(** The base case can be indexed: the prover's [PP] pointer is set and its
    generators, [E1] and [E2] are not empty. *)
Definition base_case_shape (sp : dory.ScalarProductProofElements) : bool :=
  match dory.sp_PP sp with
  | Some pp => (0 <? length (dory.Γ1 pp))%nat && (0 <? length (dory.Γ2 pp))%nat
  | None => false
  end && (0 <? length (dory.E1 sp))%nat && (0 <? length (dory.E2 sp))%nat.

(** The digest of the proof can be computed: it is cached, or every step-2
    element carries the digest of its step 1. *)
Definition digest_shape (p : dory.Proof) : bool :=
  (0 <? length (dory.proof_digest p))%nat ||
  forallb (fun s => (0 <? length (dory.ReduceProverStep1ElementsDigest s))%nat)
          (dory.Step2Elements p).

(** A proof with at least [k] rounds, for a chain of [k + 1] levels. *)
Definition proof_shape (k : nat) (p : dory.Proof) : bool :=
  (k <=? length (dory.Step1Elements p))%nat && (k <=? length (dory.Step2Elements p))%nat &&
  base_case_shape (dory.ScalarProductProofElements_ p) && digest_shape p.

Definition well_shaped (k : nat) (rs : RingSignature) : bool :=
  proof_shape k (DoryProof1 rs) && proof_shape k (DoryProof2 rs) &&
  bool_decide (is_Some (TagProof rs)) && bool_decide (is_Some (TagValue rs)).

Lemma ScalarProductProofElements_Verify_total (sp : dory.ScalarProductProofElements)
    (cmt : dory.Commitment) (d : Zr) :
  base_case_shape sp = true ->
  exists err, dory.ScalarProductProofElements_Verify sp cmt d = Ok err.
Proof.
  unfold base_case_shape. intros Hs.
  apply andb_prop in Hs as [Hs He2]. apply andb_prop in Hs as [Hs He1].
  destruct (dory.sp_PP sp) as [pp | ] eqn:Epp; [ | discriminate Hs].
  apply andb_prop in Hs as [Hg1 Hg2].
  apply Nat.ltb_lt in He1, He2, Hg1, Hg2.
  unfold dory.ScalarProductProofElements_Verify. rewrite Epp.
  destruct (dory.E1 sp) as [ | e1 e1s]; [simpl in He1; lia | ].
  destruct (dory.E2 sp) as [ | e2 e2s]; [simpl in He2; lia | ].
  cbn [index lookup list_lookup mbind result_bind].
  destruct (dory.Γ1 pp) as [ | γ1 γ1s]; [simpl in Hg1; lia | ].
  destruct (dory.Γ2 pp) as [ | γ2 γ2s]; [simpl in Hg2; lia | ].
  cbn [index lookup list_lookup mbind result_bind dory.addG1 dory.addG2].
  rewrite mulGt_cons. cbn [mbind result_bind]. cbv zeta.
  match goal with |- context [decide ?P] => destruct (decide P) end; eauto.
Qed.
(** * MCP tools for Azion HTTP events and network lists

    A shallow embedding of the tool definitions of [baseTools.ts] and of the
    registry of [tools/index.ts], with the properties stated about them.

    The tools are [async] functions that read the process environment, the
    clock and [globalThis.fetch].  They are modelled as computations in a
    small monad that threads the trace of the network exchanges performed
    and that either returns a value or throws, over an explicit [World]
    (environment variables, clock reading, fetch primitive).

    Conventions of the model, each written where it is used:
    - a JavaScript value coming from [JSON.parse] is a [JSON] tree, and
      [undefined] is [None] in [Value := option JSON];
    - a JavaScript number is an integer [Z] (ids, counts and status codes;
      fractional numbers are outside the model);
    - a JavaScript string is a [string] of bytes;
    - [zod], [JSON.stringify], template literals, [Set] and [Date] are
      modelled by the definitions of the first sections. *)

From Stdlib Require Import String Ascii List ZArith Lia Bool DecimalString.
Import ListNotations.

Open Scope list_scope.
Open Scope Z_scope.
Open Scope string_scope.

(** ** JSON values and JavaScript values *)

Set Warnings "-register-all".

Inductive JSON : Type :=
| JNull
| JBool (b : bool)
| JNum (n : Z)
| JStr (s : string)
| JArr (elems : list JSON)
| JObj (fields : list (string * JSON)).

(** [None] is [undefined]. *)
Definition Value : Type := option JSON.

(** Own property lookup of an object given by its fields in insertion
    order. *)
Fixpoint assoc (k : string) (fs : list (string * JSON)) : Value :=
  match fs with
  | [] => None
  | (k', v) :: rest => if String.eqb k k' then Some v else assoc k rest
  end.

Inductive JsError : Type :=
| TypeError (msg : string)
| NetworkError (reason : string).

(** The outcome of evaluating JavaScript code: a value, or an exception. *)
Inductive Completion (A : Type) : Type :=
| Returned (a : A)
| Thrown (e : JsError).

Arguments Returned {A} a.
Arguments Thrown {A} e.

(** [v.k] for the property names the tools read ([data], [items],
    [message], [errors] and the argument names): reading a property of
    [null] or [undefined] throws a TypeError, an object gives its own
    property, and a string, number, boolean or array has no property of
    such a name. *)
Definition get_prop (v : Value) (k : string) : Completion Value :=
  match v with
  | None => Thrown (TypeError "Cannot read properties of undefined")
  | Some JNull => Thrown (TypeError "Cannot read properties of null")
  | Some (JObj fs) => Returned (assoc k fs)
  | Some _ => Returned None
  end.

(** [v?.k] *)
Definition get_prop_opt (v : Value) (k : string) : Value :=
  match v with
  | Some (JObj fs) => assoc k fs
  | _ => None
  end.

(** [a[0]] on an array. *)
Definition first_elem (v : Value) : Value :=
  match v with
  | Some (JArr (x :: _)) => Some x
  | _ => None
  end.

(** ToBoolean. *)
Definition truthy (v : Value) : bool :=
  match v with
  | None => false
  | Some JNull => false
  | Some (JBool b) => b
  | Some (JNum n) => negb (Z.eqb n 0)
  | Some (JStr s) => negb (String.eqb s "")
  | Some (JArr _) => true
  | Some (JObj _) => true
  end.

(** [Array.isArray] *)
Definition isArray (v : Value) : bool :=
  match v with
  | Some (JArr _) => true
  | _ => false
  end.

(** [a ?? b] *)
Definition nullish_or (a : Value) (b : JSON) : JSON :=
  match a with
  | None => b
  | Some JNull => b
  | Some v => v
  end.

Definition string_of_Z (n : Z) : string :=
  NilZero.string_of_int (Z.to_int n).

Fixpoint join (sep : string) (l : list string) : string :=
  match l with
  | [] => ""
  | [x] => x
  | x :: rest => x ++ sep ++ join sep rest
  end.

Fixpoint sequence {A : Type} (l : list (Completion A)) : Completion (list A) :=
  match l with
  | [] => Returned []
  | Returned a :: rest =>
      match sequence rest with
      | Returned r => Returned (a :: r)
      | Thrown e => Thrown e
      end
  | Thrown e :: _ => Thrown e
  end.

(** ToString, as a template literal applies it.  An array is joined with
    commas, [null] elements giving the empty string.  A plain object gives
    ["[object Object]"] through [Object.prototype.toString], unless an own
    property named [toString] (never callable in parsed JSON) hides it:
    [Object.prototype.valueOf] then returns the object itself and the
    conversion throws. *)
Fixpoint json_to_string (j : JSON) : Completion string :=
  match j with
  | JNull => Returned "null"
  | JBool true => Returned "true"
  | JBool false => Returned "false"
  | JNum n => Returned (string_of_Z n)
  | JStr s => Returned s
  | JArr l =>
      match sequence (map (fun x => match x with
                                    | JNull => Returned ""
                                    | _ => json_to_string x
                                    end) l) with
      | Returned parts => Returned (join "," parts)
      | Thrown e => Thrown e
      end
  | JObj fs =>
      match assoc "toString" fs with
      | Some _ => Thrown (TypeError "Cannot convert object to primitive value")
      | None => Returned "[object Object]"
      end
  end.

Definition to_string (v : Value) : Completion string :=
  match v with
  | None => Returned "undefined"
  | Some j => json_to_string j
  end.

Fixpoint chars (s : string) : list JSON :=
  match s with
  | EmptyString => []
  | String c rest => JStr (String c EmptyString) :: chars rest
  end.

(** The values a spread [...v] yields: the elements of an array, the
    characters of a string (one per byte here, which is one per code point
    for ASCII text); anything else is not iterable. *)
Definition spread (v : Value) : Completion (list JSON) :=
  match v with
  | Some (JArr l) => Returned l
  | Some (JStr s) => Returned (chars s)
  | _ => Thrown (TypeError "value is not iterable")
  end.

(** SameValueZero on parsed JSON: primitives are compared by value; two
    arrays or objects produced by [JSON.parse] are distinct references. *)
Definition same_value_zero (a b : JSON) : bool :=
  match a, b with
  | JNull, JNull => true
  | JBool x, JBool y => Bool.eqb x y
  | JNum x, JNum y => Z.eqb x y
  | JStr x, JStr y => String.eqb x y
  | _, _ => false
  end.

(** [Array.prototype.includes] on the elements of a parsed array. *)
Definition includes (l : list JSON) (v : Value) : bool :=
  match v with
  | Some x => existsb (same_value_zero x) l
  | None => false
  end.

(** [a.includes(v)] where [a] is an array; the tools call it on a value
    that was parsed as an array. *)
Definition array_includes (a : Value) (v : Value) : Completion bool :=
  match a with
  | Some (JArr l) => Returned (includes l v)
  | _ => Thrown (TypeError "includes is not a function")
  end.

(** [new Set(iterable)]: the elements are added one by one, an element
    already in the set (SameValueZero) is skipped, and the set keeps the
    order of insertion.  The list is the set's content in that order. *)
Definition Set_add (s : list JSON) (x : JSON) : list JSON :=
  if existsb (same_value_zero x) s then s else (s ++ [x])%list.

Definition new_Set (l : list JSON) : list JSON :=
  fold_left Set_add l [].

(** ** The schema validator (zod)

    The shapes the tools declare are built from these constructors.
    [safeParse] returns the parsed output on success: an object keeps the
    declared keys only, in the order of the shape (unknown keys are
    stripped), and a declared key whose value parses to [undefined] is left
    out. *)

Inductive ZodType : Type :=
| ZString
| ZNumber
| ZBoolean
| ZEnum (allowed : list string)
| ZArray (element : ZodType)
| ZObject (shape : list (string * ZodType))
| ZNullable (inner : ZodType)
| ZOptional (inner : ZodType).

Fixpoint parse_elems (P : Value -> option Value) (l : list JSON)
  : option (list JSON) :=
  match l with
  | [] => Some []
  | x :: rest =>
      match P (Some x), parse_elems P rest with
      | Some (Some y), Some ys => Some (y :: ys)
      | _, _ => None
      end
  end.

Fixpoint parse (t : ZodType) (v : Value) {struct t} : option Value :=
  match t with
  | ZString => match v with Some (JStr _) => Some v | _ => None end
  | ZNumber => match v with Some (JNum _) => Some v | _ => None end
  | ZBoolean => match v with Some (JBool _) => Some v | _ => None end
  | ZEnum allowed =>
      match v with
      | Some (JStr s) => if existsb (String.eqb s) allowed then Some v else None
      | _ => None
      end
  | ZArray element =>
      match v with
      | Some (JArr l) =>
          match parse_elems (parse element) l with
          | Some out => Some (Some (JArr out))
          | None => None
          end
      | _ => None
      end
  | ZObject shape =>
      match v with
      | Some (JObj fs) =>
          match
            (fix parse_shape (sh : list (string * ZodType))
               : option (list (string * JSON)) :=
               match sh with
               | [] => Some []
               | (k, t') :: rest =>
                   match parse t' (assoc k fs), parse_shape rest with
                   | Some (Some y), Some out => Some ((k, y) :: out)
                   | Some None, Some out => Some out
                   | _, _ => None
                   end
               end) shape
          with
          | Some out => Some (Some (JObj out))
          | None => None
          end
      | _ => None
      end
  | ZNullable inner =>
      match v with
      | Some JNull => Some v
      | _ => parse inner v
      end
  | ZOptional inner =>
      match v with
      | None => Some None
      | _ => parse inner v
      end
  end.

# PROBLEM DETAILS
Scan the material above for the string "order" and copy every line that has it.

# TASK ANSWER
    order. *)
    order of insertion.  The list is the set's content in that order. *)
    declared keys only, in the order of the shape (unknown keys are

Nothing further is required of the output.